11.6 System-Level Thermal Estimation and Management

Printer-friendly version PDF version

Date: Thursday 27 March 2014
Time: 14:00 - 15:30
Location / Room: Konferenz 4

Chair:
Petru Eles, Linköping University, SE

Co-Chair:
Oliver Bringmann, University of Tübingen, DE

This session deals with thermal management issues in multicore and battery-operated systems. In particular the papers cover three orthogonal aspects, specifically, thermal estimation and tracking from sparse sensor readings, proactive dynamic thermal management via task migration, and thermal management of hybrid energy storage devices based on idle period insertion.

TimeLabelPresentation Title
Authors
14:0011.6.1MINIMAL SPARSE OBSERVABILITY OF COMPLEX NETWORKS: APPLICATION TO MPSOC SENSOR PLACEMENT AND RUN-TIME THERMAL ESTIMATION & TRACKING
Speakers:
Santanu Sarma and Nikil Dutt, University of California Irvine, US
Abstract
This paper addresses the fundamental and practically useful question of identifying a minimum set of sensors and their locations through which a large complex dynamical network system and its time-dependent states can be observed.
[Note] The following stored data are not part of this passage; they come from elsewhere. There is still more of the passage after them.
(** ** Growing and clearing *)

Lemma move_bucket_ok nmask : forall l nb,
  0 <= nmask -> Z.of_nat (length nb) = nmask + 1 -> placed nmask nb ->
  exists nb', move_bucket nmask l nb = Ok nb' /\ length nb' = length nb /\ placed nmask nb' /\ concat nb' ≡ₚ l ++ concat nb.
Proof.
  induction l as [|e l IH]; intros nb Hm Hlen Hp; cbn [move_bucket]; [exists nb; auto|].
  destruct (bucket_split nmask nb e.1 Hm Hlen Hp) as (old & p & q & -> & Hold & Hc & _ & _ & Hins). cbn [obind].
  destruct (IH (<[Z.to_nat (slot nmask e.1) := e :: old]> nb)) as (nb' & -> & Hl' & Hp' & Hperm).
  { assumption. } { now rewrite length_insert. }
  { apply (placed_update _ _ _ old); auto. intros x [->|Hx]%elem_of_cons; [now left|right; apply list_elem_of_fmap; eauto]. }
  exists nb'. rewrite length_insert in Hl'. split_and!; auto. rewrite Hperm, Hins, Hc. solve_Permutation.
Qed.

Lemma move_loop_ok nmask bs : forall todo i nb,
  0 <= nmask -> Z.of_nat (length nb) = nmask + 1 -> placed nmask nb -> (i + todo = length bs)%nat ->
  exists nb', move_loop todo nmask (Z.of_nat i) bs nb = Ok nb' /\ length nb' = length nb /\ placed nmask nb' /\
    concat nb' ≡ₚ concat (drop i bs) ++ concat nb.
Proof.
  induction todo as [|todo IH]; intros i nb Hm Hlen Hp Hi; cbn [move_loop].
  { exists nb. rewrite drop_ge by lia. auto. }
  destruct (rd_ok bs (Z.of_nat i)) as (l & -> & Hl); [lia|]. rewrite Nat2Z.id in Hl. cbn [obind].
  destruct (move_bucket_ok nmask l nb Hm Hlen Hp) as (nb1 & -> & L1 & P1 & C1). cbn [obind].
  replace (Z.of_nat i + 1) with (Z.of_nat (S i)) by lia.
  destruct (IH (S i) nb1) as (nb' & -> & L2 & P2 & C2); [assumption|lia|assumption|lia|].
  exists nb'. split_and!; auto; [lia|]. rewrite C2, C1, (drop_S _ _ _ Hl). cbn [concat]. solve_Permutation.
Qed.

Lemma concat_empty k : concat (replicate k (@nil nd_ent)) = [].
Proof. induction k as [|k IH]; [reflexivity|exact IH]. Qed.

Lemma placed_empty mask k : placed mask (replicate k []).
Proof. intros i l e Hl He. apply lookup_replicate in Hl as [-> _]. now apply not_elem_of_nil in He. Qed.

Lemma wf_perm m m' : map_wf m -> (forall bs, b m' = Some bs -> 0 <= mask m' < 2 ^ 31 /\ Z.of_nat (length bs) = mask m' + 1 /\ placed (mask m') bs) ->
  entries m' ≡ₚ entries m -> count m' = count m -> map_wf m' /\ contents m' = contents m.
Proof.
  intros [_ Hu Hc] Ht Hp Hcnt. split.
  - constructor; [assumption|now rewrite Hp|]. now rewrite Hcnt, Hc, Hp.
  - unfold contents. symmetry. apply list_to_map_proper; [assumption|now symmetry].
Qed.

Lemma map_grow_ok alloc m bs : map_wf m -> b m = Some bs ->
  exists m', map_grow alloc m = Ok m' /\ map_wf m' /\ contents m' = contents m /\ is_Some (b m') /\ count m' = count m.
Proof.
  intros W Hb. destruct (w_table m W bs Hb) as (Hm & Hlen & _). unfold map_grow.
  destruct (_ || _ || negb alloc) eqn:E; [exists m; split_and!; eauto|].
  apply orb_false_elim in E as [[E1 E2]%orb_false_elim _]. apply Z.ltb_ge in E1. apply Z.leb_gt in E2.
  rewrite Hb. cbn [of_option obind]. set (nb := u32 (u32 (mask m + 1) * 4)) in *.
  assert (0 < nb <= 2 ^ 20) as Hnb by (unfold MAP_MAX_BUCKETS in E1; pose proof (wrap_range 32 (mask m + 1) ltac:(lia)) as [? _]; lia).
  destruct (move_loop_ok (nb - 1) bs (Z.to_nat (mask m + 1)) 0 (replicate (Z.to_nat nb) [])) as (nbs & Hl & L & P & C).
  { lia. } { rewrite length_replicate. lia. } { apply placed_empty. } { lia. }
  change (Z.of_nat 0) with 0 in Hl. rewrite Hl. cbn [obind]. rewrite length_replicate in L. rewrite concat_empty, app_nil_r in C.
  eexists. split; [reflexivity|]. destruct (wf_perm m (Map (Some nbs) (nb - 1) (count m)) W) as [W' C'].
  - intros ? [= <-]. cbn [mask]. split_and!; [lia|lia|lia|assumption].
  - unfold entries. rewrite Hb. exact C.
  - reflexivity.
  - split_and!; auto.
Qed.

Lemma clear_loop_ok : forall todo i bs, (i + todo = length bs)%nat ->
  clear_loop todo (Z.of_nat i) bs = Ok ((concat (drop i bs)).*2, take i bs ++ replicate todo []).
Proof.
  induction todo as [|todo IH]; intros i bs Hi; cbn [clear_loop]; [rewrite take_ge, drop_ge by lia; now rewrite app_nil_r|].
  destruct (rd_ok bs (Z.of_nat i)) as (l & -> & Hl); [lia|]. cbn [obind]. rewrite Nat2Z.id in *.
  replace (Z.of_nat i + 1) with (Z.of_nat (S i)) by lia. rewrite IH by (rewrite length_insert; lia). cbn [obind fst snd].
  rewrite drop_insert_lt by lia. rewrite (drop_S _ _ _ Hl). cbn [concat]. rewrite fmap_app. f_equal. f_equal.
  rewrite (take_S_r _ i []) by (apply list_lookup_insert_eq; lia). rewrite take_insert_ge by lia. now rewrite <- app_assoc.
Qed.

(** ** The operations against the finite map *)

Lemma map_find_ok m key : map_wf m -> map_find m key = Ok (contents m !! key).
Proof.
  intros W. unfold map_find, contents, entries. destruct (b m) as [bs|] eqn:Hb; [|reflexivity].
  destruct (w_table m W bs Hb) as (Hm & Hlen & Hp).
  destruct (bucket_split (mask m) bs key) as (l & p & q & -> & _ & -> & Hkp & Hkq & _); [lia|assumption|assumption|].
  cbn [obind]. now rewrite contents_lookup.
Qed.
The paper defines the minimal sparse observability problem (MSOP) and provides analytical tools with necessary and sufficient conditions to make an arbitrary complex dynamic network system completely observable. The mathematical tools are then used to develop effective algorithms to find the sparsest measurement vector that provides the ability to estimate the internal states of a complex dynamic network system from experimentally accessible outputs. The developed algorithms are further used in the design of a sparse Kalman filter (SKF) to estimate the time-dependent internal states of a linear time-invariant (LTI) dynamical network system. The approach is applied to illustrate the minimum sensor in-situ run-time thermal estimation and robust hotspot tracking for dynamic thermal management (DTM) of high performance processors and MPSoCs.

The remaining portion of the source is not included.